Health Reports, November 2023
The November 2023 issue of Health Reports contains two articles.
More women died of COVID-19 than men early in the pandemic, but this was especially true among non-immigrants
While worldwide, more men than women died of COVID-19 early in the pandemic, Canada had proportionately more female COVID-19 deaths. The article "Sex differences in COVID-19 deaths in the early months of the pandemic in Canada: An examination with an immigration lens" shows that, based on a linked dataset of deaths to the longitudinal Immigration Database (IMDB), this was mainly a phenomenon among non-immigrants aged 85 and older; and was likely related to the high concentration of COVID-19 deaths in long-term care homes, where a lower institutionalization rate by immigrants had been observed.
Cross-national data extracted from the COVID-19 Sex-Disaggregated Data Tracker show female over-representation in COVID-19 deaths in Canada was sustained from May 2020 until early 2021. However, in the summer of 2021, the sex difference in COVID-19 deaths in Canada disappeared, possibly due to COVID-19 vaccination efforts targeting long-term care home residents.
The article also found that, based on information available in the IMDB, the COVID-19 death rate among immigrant workers was higher in men compared with women in the Health Care and Social Assistance field, even though there are more women working in that sector.
The worldwide over-representation of males in COVID-19 deaths can be attributed to biological and situational factors, which include gender-related social norms, behaviours, and sex-based immunological factors. Further understanding of an over-representation of COVID-19 deaths among females in Canada at the onset of the pandemic may inform responses to similar outbreaks in the future.
Canadian men are more physically active than women, but there are other factors that influence differences in physical activity habits
While 45% of Canadian adults get the recommended 150 minutes of physical activity per week, some people have risk factors that may keep them from meeting the recommended amount. The article "Intersecting risk factors for physical inactivity among Canadian adults" identifies clusters of risk factors that put certain groups within the Canadian adult population at a disadvantage when it comes to maintaining adequate levels of physical activity.
Women are less active than men, regardless of age, income, education level, family arrangement, and health status.

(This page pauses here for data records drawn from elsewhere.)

(** C7, as the code has it.  While measuring, a message with a true
    [success] flag and at least one detection sets the display from the
    first detection: its distance followed by "m" when that is positive,
    and "Calculating..." when it is zero, negative or missing.  Any other
    message leaves the display as it was. *)
Theorem distance_display_follows_first_detection s i data s' :
  reachable s ->
  phase s = Measuring ->
  step s (WsMessage i data) = Some s' ->
  currentDistance s' =
    match success data, faces data with
    | Some true, Some (f :: _) =>
        match distance f with
        | Some d =>
            if PrimFloat.ltb 0%float d then number_to_string d +:+ "m"
            else "Calculating..."
        | None => "Calculating..."
        end
    | _, _ => currentDistance s
    end.
Proof.
  intros R P H. apply is_measuring in P.
  by_fields H data s.
  destruct (open_socket_is_current _ _ _ R Hk Ho) as [_ Hc].
  rewrite Fdistance, Hc, P.
  destruct (success data) as [[|]|], (faces data) as [[|f fs]|]; reflexivity.
Qed.

(** C8, as the code has it.  The text of an [error] field is in the status
    message after the message is handled, as "Error: " followed by the text
    when the text is not empty.  The measuring flag is untouched, and the
    phase is the one before unless the same message also has a true
    [success] flag and a status text with the calibration marker, which
    completes the calibration. *)
Theorem error_text_is_surfaced s i data s' e :
  step s (WsMessage i data) = Some s' ->
  error data = Some e ->
  includes (statusMessage s') e = true /\
  (e <> EmptyString -> statusMessage s' = "Error: " +:+ e) /\
  isMeasuring s' = isMeasuring s /\
  (truthy_field id (success data) && mentions_calibration data = false ->
   phase s' = phase s) /\
  (truthy_field id (success data) && mentions_calibration data = true ->
   isCalibrated s' = true /\ isCalibrating s' = false).
Proof.
  intros H He. by_fields H data s.
  pose proof (onmessage_frame (closure_isMeasuring k) data s) as (_&_&FM&_).
  assert (St : e <> EmptyString -> statusMessage (onmessage (closure_isMeasuring k) data s)
                          = "Error: " +:+ e).
  { intros Ne. rewrite Fstatus, He.
    destruct e; [congruence | reflexivity]. }
  repeat split.
  - destruct e as [|a e]; [apply includes_empty|].
    rewrite St by discriminate. apply includes_append.
  - exact St.
  - exact FM.
  - intros E. unfold phase. rewrite FM, Fcalibrated, Fcalibrating, E. reflexivity.
  - rewrite Fcalibrated. match goal with E : _ && _ = true |- _ => rewrite E end.
    reflexivity.
  - rewrite Fcalibrating. match goal with E : _ && _ = true |- _ => rewrite E end.
    reflexivity.
Qed.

Older adults are less active than younger adults overall, but older adults with lower income, lower education, who live alone, and who smoke are less active than older adults without these risk factors. Younger Canadians are more active than older adults, but those with children in the household are less active than younger Canadians without children.
Young single mothers (32% of which met the physical activity recommendation) had several risk factors for physical inactivity, including having low income, smoking and having central adiposity. One-parent families with children have increased in Canada from 9% of families in 1976 to 16.4% of families in 2021, and mothers account for 77.2% of one-parent families.

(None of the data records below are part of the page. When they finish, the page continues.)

(** * go-fastdfs: the client of [client.go]

    A shallow embedding of the dispatch client and of the storage-pool
    registry of package [fastdfs], and the properties of its
    specification.

    The file [client.go] holds
    - the package variables [storagePoolChan], [storagePoolMap],
      [fetchStoragePoolChan] and [quit];
    - the goroutine started by [init], which owns [storagePoolMap];
    - [New], [Close], the nine public operations and [getStoragePool].

    The rest of the package (connection pools, tracker and storage
    clients, file helpers) is not part of [client.go]; it is the
    interface [Package] below. *)

From stdpp Require Import gmap strings list.
From Stdlib Require Import ZArith Ascii.
From Stdlib.Strings Require Import Byte.

Open Scope Z_scope.
Open Scope string_scope.

(** ** Data of [client.go] *)

(** A Go [error] is observed through its message, [err.Error()]. *)
Definition error := string.

(** [type storagePool struct { addr string; minConns int; maxConns int }] *)
Record storagePool := mkStoragePool {
  addr : string;
  minConns : Z;
  maxConns : Z
}.

(** [type Config struct { Endpoints []string }] *)
Record Config := mkConfig { Endpoints : list string }.

(** The clients of the rest of the package are built positionally from a
    pool pointer: [&TrackerClient{this.pool}], [&StorageClient{storagePool}].
    A [*ConnectionPool] may be [nil]: it is an [option]. *)
Record TrackerClient (P : Type) := mkTrackerClient { tc_pool : option P }.
Record StorageClient (P : Type) := mkStorageClient { sc_pool : option P }.
Arguments mkTrackerClient {P} _.
Arguments tc_pool {P} _.
Arguments mkStorageClient {P} _.
Arguments sc_pool {P} _.

(** [type FastDFSClient struct { pool *ConnectionPool; timeout int }] *)
Record FastDFSClient (P : Type) := mkFastDFSClient {
  pool : option P;
  timeout : Z
}.
Arguments mkFastDFSClient {P} _ _.
Arguments pool {P} _.
Arguments timeout {P} _.

(** A value of type [interface{}] travelling on [fetchStoragePoolChan],
    as the type switch of [getStoragePool] sees it. *)
Inductive iface (P : Type) :=
| IError (err : error)
| IPool (sp : P)
| IOther.
Arguments IError {P} _.
Arguments IPool {P} _.
Arguments IOther {P}.

(** ** The rest of the package

    Everything [client.go] calls but does not define.  [World] is the
    state outside the process (file system, network, servers); a call
    reads it and may change it.  A function returning [(T, error)] whose
    result the client tests with [err != nil] before using the value is a
    sum; the storage executors, whose pair is handed back untouched, keep
    the Go pair. *)
Class Package := {
  World : Type;
  ConnectionPool : Type;
  StorageServer : Type;
  UploadFileResponse : Type;
  DownloadFileResponse : Type;
  (** the field [storeServ.ipAddr] *)
  ipAddr : StorageServer → string;
  (** the message of the error [splitRemoteFileId] returns *)
  errRemoteFileId : error;
  fdfsCheckFile : string → World → option error;
  NewConnectionPool :
    list string → Z → Z → World → (ConnectionPool + error) * World;
  trackerQueryStorageStorWithoutGroup :
    TrackerClient ConnectionPool → World → (StorageServer + error) * World;
  trackerQueryStorageStorWithGroup :
    TrackerClient ConnectionPool → string → World →
    (StorageServer + error) * World;
  trackerQueryStorageUpdate :
    TrackerClient ConnectionPool → string → string → World →
    (StorageServer + error) * World;
  trackerQueryStorageFetch :
    TrackerClient ConnectionPool → string → string → World →
    (StorageServer + error) * World;
  storageUploadByFilename :
    StorageClient ConnectionPool → TrackerClient ConnectionPool →
    StorageServer → string → World →
    (option UploadFileResponse * option error) * World;
  storageUploadByBuffer :
    StorageClient ConnectionPool → TrackerClient ConnectionPool →
    StorageServer → list byte → string → World →
    (option UploadFileResponse * option error) * World;
  storageUploadSlaveByFilename :
    StorageClient ConnectionPool → TrackerClient ConnectionPool →
    StorageServer → string → string → string → World →
    (option UploadFileResponse * option error) * World;
  storageUploadSlaveByBuffer :
    StorageClient ConnectionPool → TrackerClient ConnectionPool →
    StorageServer → list byte → string → string → World →
    (option UploadFileResponse * option error) * World;
  storageUploadAppenderByFilename :
    StorageClient ConnectionPool → TrackerClient ConnectionPool →
    StorageServer → string → World →
    (option UploadFileResponse * option error) * World;
  storageUploadAppenderByBuffer :
    StorageClient ConnectionPool → TrackerClient ConnectionPool →
    StorageServer → list byte → string → World →
    (option UploadFileResponse * option error) * World;
  storageDeleteFile :
    StorageClient ConnectionPool → TrackerClient ConnectionPool →
    StorageServer → string → World → option error * World;
  storageDownloadToFile :
    StorageClient ConnectionPool → TrackerClient ConnectionPool →
    StorageServer → string → Z → Z → string → World →
    (option DownloadFileResponse * option error) * World;
  storageDownloadToBuffer :
    StorageClient ConnectionPool → TrackerClient ConnectionPool →
    StorageServer → list byte → Z → Z → string → World →
    (option DownloadFileResponse * option error) * World
}.

(** ** Remote file identifiers *)

(** [break_at c s] cuts [s] at the first occurrence of [c]. *)
Fixpoint break_at (c : ascii) (s : string) : option (string * string) :=
  match s with
  | EmptyString => None
  | String a rest =>
      if Ascii.eqb a c then Some (EmptyString, rest)
      else match break_at c rest with
           | Some (g, f) => Some (String a g, f)
           | None => None
           end
  end.

Definition slash : ascii := "/"%char.

(** An identifier that splits into exactly two non-empty components: a
    non-empty group free of the separator, the separator, a non-empty
    remote file name. *)
Definition well_formed_id (s : string) : Prop :=
  ∃ g f, s = g ++ String slash f ∧ g ≠ "" ∧ f ≠ "" ∧ break_at slash g = None.

(** ** Channels

    The channels of [client.go] are buffered ([make(chan T, 1)]) or [nil]
    ([quit], declared and never made).  A channel value is [None] for
    [nil], otherwise its capacity and the queue of buffered values. *)
Record chan (A : Type) := mkChan { cap : nat; buf : list A }.
Arguments mkChan {A} _ _.
Arguments cap {A} _.
Arguments buf {A} _.

(** [make(chan A, n)] *)
Definition make {A} (n : nat) : option (chan A) := Some (mkChan n []).

(** [c <- a]: [None] when the send cannot proceed.  A send into a
    buffered channel proceeds while the buffer has room; a send on a
    [nil] channel never proceeds. *)
Definition chan_send {A} (c : option (chan A)) (a : A)
  : option (option (chan A)) :=
  match c with
  | None => None
  | Some ch =>
      if decide (length (buf ch) < cap ch)%nat
      then Some (Some (mkChan (cap ch) (buf ch ++ [a])%list))
      else None
  end.

(** [<-c]: [None] when the receive cannot proceed (empty buffer, or a
    [nil] channel). *)
Definition chan_recv {A} (c : option (chan A))
  : option (A * option (chan A)) :=
  match c with
  | Some (mkChan n (a :: rest)) => Some (a, Some (mkChan n rest))
  | _ => None
  end.

Section Client.
Context `{Pkg : Package}.

(** Modelled from the spec: [splitRemoteFileId] is called by [client.go]
    and defined elsewhere in the package.  The identifier has the form
    [group/remoteFilename] and is split on the first separator into
    exactly two parts; it must split into exactly two non-empty
    components, otherwise it is malformed and the result is an error. *)
Definition splitRemoteFileId (remoteFileId : string)
  : list string * option error :=
  match break_at slash remoteFileId with
  | Some (g, f) =>
      if bool_decide (g = "") || bool_decide (f = "")
      then ([], Some errRemoteFileId)
      else ([g; f], None)
  | None => ([], Some errRemoteFileId)
  end.

(** ** What an execution does outside [client.go]

    Every call that leaves [client.go] is recorded, in order. *)
Inductive TrackerQuery :=
| QStorWithoutGroup
| QStorWithGroup (groupName : string)
| QUpdate (groupName remoteFilename : string)
| QFetch (groupName remoteFilename : string).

These findings, based on six cycles of the Canadian Health Measures Survey collected from 2007 to 2019, highlight the most common combinations of risk factors for inactivity in the Canadian context—information that may help to target public health messaging and strategies toward those who need them most. This is important given the evidence supporting a strong relationship between physical activity and prevention of premature mortality and the incidence of many chronic health conditions.
The articles "Sex differences in COVID-19 deaths in the early months of the pandemic in Canada: An examination with an immigration lens" and "Intersecting risk factors for physical inactivity among Canadian adults" are now available in the November 2023 online issue of Health Reports, Vol. 34, No. 11 ( 82-003-X).